DATA IN THIS EXERCISE.

------------------------

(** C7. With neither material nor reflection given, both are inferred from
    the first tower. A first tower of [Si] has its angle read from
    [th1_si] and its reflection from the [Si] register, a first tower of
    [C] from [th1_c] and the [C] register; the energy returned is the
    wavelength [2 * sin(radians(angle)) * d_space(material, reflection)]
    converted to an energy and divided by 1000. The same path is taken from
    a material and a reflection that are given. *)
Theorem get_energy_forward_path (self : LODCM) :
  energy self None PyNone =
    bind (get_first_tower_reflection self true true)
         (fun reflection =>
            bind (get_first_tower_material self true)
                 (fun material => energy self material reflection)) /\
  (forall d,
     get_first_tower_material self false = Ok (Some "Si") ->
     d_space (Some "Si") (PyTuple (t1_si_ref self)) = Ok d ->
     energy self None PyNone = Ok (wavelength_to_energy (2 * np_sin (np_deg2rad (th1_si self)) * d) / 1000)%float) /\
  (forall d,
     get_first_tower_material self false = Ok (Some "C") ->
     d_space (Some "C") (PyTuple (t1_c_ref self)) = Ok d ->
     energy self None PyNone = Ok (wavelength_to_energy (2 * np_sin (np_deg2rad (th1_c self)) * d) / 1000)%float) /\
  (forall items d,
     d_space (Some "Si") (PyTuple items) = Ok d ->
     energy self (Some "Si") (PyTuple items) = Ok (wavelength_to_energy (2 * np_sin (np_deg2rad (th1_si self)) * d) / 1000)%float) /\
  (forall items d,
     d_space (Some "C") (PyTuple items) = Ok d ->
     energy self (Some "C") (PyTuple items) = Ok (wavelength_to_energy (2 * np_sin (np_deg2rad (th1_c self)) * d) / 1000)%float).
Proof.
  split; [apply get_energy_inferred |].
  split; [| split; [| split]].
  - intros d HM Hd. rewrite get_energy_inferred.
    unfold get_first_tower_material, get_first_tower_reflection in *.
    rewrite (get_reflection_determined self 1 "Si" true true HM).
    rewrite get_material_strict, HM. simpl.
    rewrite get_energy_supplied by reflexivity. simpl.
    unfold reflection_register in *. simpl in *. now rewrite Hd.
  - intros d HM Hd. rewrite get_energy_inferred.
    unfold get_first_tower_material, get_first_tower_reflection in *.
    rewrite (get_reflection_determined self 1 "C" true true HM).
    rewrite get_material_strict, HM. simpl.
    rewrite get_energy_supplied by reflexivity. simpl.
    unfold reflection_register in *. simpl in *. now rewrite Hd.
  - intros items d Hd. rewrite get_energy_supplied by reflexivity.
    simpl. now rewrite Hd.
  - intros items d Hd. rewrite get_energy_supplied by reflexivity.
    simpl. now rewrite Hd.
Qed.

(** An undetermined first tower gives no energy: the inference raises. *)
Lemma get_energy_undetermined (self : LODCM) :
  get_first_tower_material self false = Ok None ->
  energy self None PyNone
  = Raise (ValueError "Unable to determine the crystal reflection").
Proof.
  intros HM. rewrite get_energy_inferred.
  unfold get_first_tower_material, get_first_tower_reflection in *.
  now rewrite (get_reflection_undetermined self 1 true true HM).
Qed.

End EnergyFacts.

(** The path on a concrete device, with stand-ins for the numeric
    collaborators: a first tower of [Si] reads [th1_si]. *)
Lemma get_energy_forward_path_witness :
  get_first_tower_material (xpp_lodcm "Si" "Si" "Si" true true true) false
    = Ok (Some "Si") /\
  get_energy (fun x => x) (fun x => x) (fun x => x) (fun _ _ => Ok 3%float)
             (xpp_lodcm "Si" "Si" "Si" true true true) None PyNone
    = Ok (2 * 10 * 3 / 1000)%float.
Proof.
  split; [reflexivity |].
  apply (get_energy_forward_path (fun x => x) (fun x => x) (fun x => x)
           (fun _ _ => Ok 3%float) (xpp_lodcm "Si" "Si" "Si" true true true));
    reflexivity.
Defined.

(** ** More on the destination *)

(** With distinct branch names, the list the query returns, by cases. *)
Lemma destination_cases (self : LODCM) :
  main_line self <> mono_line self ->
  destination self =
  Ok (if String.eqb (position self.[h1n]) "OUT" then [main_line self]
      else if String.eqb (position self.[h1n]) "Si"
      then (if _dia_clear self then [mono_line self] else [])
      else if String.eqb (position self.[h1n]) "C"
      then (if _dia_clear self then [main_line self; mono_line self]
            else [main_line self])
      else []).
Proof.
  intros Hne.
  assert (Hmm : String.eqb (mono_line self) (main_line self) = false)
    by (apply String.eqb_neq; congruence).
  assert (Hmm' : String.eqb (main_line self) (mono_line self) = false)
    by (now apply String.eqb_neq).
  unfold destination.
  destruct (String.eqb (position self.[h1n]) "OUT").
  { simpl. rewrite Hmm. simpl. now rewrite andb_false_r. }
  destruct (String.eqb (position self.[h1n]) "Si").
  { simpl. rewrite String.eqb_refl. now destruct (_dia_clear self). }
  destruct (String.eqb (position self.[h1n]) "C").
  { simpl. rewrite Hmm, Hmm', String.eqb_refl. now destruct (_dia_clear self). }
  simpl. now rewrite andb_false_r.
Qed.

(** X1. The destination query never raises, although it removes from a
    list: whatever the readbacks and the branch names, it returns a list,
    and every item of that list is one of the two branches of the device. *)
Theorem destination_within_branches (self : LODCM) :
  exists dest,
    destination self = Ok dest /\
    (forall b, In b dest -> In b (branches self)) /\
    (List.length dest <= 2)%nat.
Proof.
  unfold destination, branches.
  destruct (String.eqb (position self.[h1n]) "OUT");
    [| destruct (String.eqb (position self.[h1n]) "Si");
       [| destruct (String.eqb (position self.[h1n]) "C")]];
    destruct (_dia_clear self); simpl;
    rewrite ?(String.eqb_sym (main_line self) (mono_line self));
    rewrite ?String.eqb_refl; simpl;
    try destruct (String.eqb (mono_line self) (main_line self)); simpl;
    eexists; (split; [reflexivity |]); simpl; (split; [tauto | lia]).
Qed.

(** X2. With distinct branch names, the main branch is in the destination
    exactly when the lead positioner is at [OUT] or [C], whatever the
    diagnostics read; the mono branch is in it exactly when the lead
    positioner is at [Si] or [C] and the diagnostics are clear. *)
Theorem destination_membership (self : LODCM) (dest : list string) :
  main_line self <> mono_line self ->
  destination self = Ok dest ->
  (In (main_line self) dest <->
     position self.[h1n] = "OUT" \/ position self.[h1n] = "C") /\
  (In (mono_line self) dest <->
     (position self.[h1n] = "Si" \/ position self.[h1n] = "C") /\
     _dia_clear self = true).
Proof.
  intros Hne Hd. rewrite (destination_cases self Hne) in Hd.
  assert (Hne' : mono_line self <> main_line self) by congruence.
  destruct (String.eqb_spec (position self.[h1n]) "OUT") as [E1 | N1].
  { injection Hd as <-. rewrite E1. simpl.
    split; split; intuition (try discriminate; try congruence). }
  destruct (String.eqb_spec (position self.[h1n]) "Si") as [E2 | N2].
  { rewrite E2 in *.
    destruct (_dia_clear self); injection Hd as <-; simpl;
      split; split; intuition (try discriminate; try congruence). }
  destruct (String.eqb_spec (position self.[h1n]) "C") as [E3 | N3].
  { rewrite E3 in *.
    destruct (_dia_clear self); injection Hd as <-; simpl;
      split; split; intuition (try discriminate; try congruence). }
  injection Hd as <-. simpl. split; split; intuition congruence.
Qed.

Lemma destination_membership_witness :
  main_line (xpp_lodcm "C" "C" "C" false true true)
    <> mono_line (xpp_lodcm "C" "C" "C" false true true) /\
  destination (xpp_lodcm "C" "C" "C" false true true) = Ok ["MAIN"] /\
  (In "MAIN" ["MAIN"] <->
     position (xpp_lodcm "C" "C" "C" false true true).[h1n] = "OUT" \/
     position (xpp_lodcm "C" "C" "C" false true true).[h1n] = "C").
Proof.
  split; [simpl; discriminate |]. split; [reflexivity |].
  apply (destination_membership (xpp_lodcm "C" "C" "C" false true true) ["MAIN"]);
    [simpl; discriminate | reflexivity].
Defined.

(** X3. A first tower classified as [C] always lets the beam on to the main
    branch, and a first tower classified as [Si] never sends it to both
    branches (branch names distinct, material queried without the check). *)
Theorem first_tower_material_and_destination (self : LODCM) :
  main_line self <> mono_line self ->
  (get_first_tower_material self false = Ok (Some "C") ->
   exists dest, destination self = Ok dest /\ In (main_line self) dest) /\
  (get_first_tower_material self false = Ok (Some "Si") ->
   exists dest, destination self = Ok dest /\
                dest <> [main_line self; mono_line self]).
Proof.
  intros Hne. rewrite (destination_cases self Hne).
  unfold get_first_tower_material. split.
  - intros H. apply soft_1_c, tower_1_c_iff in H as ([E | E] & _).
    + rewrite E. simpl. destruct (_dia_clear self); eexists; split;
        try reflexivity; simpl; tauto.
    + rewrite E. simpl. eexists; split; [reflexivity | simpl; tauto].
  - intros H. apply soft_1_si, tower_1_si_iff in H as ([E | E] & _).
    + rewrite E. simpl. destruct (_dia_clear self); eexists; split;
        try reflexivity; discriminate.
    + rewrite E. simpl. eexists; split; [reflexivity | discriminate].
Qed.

------------------------

REQUIREMENT. Reproducing the whole listing above is not the task. Copy exactly only the lines from the one with "assert (Hne' : mono_line" to the one with "branch, and a", both kept.

RESPONSE TO THIS TASK.
  assert (Hne' : mono_line self <> main_line self) by congruence.
  destruct (String.eqb_spec (position self.[h1n]) "OUT") as [E1 | N1].
  { injection Hd as <-. rewrite E1. simpl.
    split; split; intuition (try discriminate; try congruence). }
  destruct (String.eqb_spec (position self.[h1n]) "Si") as [E2 | N2].
  { rewrite E2 in *.
    destruct (_dia_clear self); injection Hd as <-; simpl;
      split; split; intuition (try discriminate; try congruence). }
  destruct (String.eqb_spec (position self.[h1n]) "C") as [E3 | N3].
  { rewrite E3 in *.
    destruct (_dia_clear self); injection Hd as <-; simpl;
      split; split; intuition (try discriminate; try congruence). }
  injection Hd as <-. simpl. split; split; intuition congruence.
Qed.

Lemma destination_membership_witness :
  main_line (xpp_lodcm "C" "C" "C" false true true)
    <> mono_line (xpp_lodcm "C" "C" "C" false true true) /\
  destination (xpp_lodcm "C" "C" "C" false true true) = Ok ["MAIN"] /\
  (In "MAIN" ["MAIN"] <->
     position (xpp_lodcm "C" "C" "C" false true true).[h1n] = "OUT" \/
     position (xpp_lodcm "C" "C" "C" false true true).[h1n] = "C").
Proof.
  split; [simpl; discriminate |]. split; [reflexivity |].
  apply (destination_membership (xpp_lodcm "C" "C" "C" false true true) ["MAIN"]);
    [simpl; discriminate | reflexivity].
Defined.

(** X3. A first tower classified as [C] always lets the beam on to the main
    branch, and a first tower classified as [Si] never sends it to both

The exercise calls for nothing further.